**EXERCISE REQUIREMENTS**
Lines to restate from the data below: from the one containing "Variable s : GameState." to the one containing "pr_product := product;", both included. Give them again exactly, and only them.

**SUPPLIED DATA**
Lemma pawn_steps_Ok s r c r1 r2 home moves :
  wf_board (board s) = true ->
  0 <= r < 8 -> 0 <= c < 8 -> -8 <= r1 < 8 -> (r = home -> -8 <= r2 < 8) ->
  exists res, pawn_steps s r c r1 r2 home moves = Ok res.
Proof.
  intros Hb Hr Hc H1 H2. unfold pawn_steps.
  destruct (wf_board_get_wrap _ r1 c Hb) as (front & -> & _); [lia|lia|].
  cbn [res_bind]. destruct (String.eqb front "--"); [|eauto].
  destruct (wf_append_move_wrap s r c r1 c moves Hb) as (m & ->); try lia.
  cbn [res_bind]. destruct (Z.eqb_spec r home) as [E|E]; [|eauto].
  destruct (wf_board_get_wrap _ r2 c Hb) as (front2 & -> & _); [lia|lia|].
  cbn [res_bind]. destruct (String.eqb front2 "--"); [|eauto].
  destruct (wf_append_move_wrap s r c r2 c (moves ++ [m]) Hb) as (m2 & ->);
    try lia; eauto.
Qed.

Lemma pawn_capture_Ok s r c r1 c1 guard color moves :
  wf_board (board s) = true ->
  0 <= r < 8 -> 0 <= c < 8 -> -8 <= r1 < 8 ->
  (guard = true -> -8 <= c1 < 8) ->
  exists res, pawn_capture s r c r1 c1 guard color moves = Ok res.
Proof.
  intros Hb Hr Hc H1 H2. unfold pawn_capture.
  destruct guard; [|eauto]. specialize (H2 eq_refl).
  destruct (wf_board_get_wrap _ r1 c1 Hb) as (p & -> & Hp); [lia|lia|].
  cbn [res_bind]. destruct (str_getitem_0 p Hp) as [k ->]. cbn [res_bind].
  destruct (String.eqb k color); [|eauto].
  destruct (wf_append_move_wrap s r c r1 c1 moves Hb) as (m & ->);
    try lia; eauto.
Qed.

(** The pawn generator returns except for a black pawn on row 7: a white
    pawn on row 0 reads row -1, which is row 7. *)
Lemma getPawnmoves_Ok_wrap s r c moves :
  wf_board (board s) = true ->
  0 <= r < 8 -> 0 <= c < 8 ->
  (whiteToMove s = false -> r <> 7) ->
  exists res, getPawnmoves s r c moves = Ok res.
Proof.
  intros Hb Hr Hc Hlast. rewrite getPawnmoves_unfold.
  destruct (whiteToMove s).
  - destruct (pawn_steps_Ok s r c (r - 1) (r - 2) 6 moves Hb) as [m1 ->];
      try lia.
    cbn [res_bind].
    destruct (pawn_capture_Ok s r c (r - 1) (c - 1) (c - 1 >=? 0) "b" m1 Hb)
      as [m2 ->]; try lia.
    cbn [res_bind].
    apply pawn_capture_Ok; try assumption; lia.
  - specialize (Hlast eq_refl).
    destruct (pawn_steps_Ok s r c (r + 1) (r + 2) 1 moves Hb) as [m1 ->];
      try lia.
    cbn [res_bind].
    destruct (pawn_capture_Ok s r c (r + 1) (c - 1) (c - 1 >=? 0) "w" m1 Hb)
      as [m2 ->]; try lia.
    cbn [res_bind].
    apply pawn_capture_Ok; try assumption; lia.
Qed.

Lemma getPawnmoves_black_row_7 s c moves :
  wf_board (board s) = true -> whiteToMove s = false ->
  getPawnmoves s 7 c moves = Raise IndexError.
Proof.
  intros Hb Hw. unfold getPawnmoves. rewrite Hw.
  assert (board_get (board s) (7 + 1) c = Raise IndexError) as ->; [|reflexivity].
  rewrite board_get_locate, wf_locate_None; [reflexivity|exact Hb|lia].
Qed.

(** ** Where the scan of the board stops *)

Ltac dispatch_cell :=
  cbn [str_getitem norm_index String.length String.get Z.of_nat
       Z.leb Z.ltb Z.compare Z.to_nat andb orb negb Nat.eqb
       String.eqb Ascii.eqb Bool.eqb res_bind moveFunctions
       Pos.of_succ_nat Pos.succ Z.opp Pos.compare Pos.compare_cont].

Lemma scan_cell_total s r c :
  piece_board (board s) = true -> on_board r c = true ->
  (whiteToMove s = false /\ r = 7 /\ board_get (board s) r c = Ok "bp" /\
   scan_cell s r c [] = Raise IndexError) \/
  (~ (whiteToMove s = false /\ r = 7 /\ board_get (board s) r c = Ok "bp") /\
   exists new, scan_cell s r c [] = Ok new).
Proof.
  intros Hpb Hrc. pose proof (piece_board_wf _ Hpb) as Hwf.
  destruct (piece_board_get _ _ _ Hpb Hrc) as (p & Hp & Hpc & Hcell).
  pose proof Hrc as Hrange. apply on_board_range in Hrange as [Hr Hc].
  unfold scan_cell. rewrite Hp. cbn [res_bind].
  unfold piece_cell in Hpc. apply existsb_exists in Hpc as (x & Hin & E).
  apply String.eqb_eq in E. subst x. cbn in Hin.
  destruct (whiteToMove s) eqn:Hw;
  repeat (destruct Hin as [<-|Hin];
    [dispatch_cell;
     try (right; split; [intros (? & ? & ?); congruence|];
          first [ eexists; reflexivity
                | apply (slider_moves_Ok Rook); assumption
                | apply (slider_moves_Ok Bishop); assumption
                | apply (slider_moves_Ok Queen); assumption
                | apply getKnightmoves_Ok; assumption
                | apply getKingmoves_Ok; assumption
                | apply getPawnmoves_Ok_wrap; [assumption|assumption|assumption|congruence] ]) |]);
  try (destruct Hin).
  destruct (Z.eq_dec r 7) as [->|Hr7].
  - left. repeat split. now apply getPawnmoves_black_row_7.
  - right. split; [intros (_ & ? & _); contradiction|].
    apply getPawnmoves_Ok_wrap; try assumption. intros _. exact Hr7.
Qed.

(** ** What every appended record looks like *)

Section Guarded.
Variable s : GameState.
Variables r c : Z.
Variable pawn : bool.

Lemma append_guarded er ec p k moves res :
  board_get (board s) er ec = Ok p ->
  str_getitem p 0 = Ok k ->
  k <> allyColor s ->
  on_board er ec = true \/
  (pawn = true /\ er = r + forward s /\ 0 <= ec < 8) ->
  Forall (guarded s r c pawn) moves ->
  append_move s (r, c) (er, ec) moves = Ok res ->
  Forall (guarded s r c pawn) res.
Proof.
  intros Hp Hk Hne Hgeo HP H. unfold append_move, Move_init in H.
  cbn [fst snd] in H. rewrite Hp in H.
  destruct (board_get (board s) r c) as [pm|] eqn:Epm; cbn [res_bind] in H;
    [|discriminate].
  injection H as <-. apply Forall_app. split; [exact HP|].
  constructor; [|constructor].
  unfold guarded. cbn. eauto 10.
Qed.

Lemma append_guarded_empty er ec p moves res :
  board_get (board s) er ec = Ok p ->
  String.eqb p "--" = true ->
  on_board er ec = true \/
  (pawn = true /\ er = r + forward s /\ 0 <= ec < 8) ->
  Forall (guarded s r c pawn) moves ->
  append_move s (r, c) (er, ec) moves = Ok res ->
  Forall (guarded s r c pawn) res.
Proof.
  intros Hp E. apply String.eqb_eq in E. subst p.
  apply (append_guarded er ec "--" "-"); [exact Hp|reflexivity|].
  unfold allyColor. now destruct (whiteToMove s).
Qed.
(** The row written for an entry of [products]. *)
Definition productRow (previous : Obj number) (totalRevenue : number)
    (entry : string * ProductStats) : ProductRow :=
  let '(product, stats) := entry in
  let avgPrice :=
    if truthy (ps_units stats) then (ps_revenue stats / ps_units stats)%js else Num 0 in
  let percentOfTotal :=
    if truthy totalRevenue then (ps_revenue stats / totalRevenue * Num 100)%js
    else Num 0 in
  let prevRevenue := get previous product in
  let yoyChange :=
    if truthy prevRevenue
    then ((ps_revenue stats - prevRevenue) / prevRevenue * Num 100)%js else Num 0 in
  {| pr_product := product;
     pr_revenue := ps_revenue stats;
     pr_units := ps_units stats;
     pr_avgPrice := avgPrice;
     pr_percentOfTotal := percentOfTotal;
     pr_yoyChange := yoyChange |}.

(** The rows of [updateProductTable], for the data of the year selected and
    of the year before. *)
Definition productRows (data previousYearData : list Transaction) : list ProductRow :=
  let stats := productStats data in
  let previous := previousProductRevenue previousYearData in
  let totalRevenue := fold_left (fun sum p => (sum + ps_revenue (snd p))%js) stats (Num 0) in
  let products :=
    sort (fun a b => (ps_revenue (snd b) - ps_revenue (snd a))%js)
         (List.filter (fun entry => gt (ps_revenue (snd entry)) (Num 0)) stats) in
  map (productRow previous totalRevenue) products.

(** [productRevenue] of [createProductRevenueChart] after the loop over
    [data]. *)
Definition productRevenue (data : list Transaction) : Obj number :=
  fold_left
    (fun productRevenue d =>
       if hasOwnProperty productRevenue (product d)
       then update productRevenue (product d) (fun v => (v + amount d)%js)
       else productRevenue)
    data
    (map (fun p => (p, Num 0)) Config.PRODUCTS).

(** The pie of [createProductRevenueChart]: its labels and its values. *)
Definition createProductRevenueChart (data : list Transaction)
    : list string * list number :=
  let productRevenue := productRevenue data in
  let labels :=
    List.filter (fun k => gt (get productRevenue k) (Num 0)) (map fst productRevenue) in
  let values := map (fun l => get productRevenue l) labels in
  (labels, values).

**EXERCISE ANSWER**
Variable s : GameState.
Variables r c : Z.
Variable pawn : bool.

Lemma append_guarded er ec p k moves res :
  board_get (board s) er ec = Ok p ->
  str_getitem p 0 = Ok k ->
  k <> allyColor s ->
  on_board er ec = true \/
  (pawn = true /\ er = r + forward s /\ 0 <= ec < 8) ->
  Forall (guarded s r c pawn) moves ->
  append_move s (r, c) (er, ec) moves = Ok res ->
  Forall (guarded s r c pawn) res.
Proof.
  intros Hp Hk Hne Hgeo HP H. unfold append_move, Move_init in H.
  cbn [fst snd] in H. rewrite Hp in H.
  destruct (board_get (board s) r c) as [pm|] eqn:Epm; cbn [res_bind] in H;
    [|discriminate].
  injection H as <-. apply Forall_app. split; [exact HP|].
  constructor; [|constructor].
  unfold guarded. cbn. eauto 10.
Qed.

Lemma append_guarded_empty er ec p moves res :
  board_get (board s) er ec = Ok p ->
  String.eqb p "--" = true ->
  on_board er ec = true \/
  (pawn = true /\ er = r + forward s /\ 0 <= ec < 8) ->
  Forall (guarded s r c pawn) moves ->
  append_move s (r, c) (er, ec) moves = Ok res ->
  Forall (guarded s r c pawn) res.
Proof.
  intros Hp E. apply String.eqb_eq in E. subst p.
  apply (append_guarded er ec "--" "-"); [exact Hp|reflexivity|].
  unfold allyColor. now destruct (whiteToMove s).
Qed.
(** The row written for an entry of [products]. *)
Definition productRow (previous : Obj number) (totalRevenue : number)
    (entry : string * ProductStats) : ProductRow :=
  let '(product, stats) := entry in
  let avgPrice :=
    if truthy (ps_units stats) then (ps_revenue stats / ps_units stats)%js else Num 0 in
  let percentOfTotal :=
    if truthy totalRevenue then (ps_revenue stats / totalRevenue * Num 100)%js
    else Num 0 in
  let prevRevenue := get previous product in
  let yoyChange :=
    if truthy prevRevenue
    then ((ps_revenue stats - prevRevenue) / prevRevenue * Num 100)%js else Num 0 in
  {| pr_product := product;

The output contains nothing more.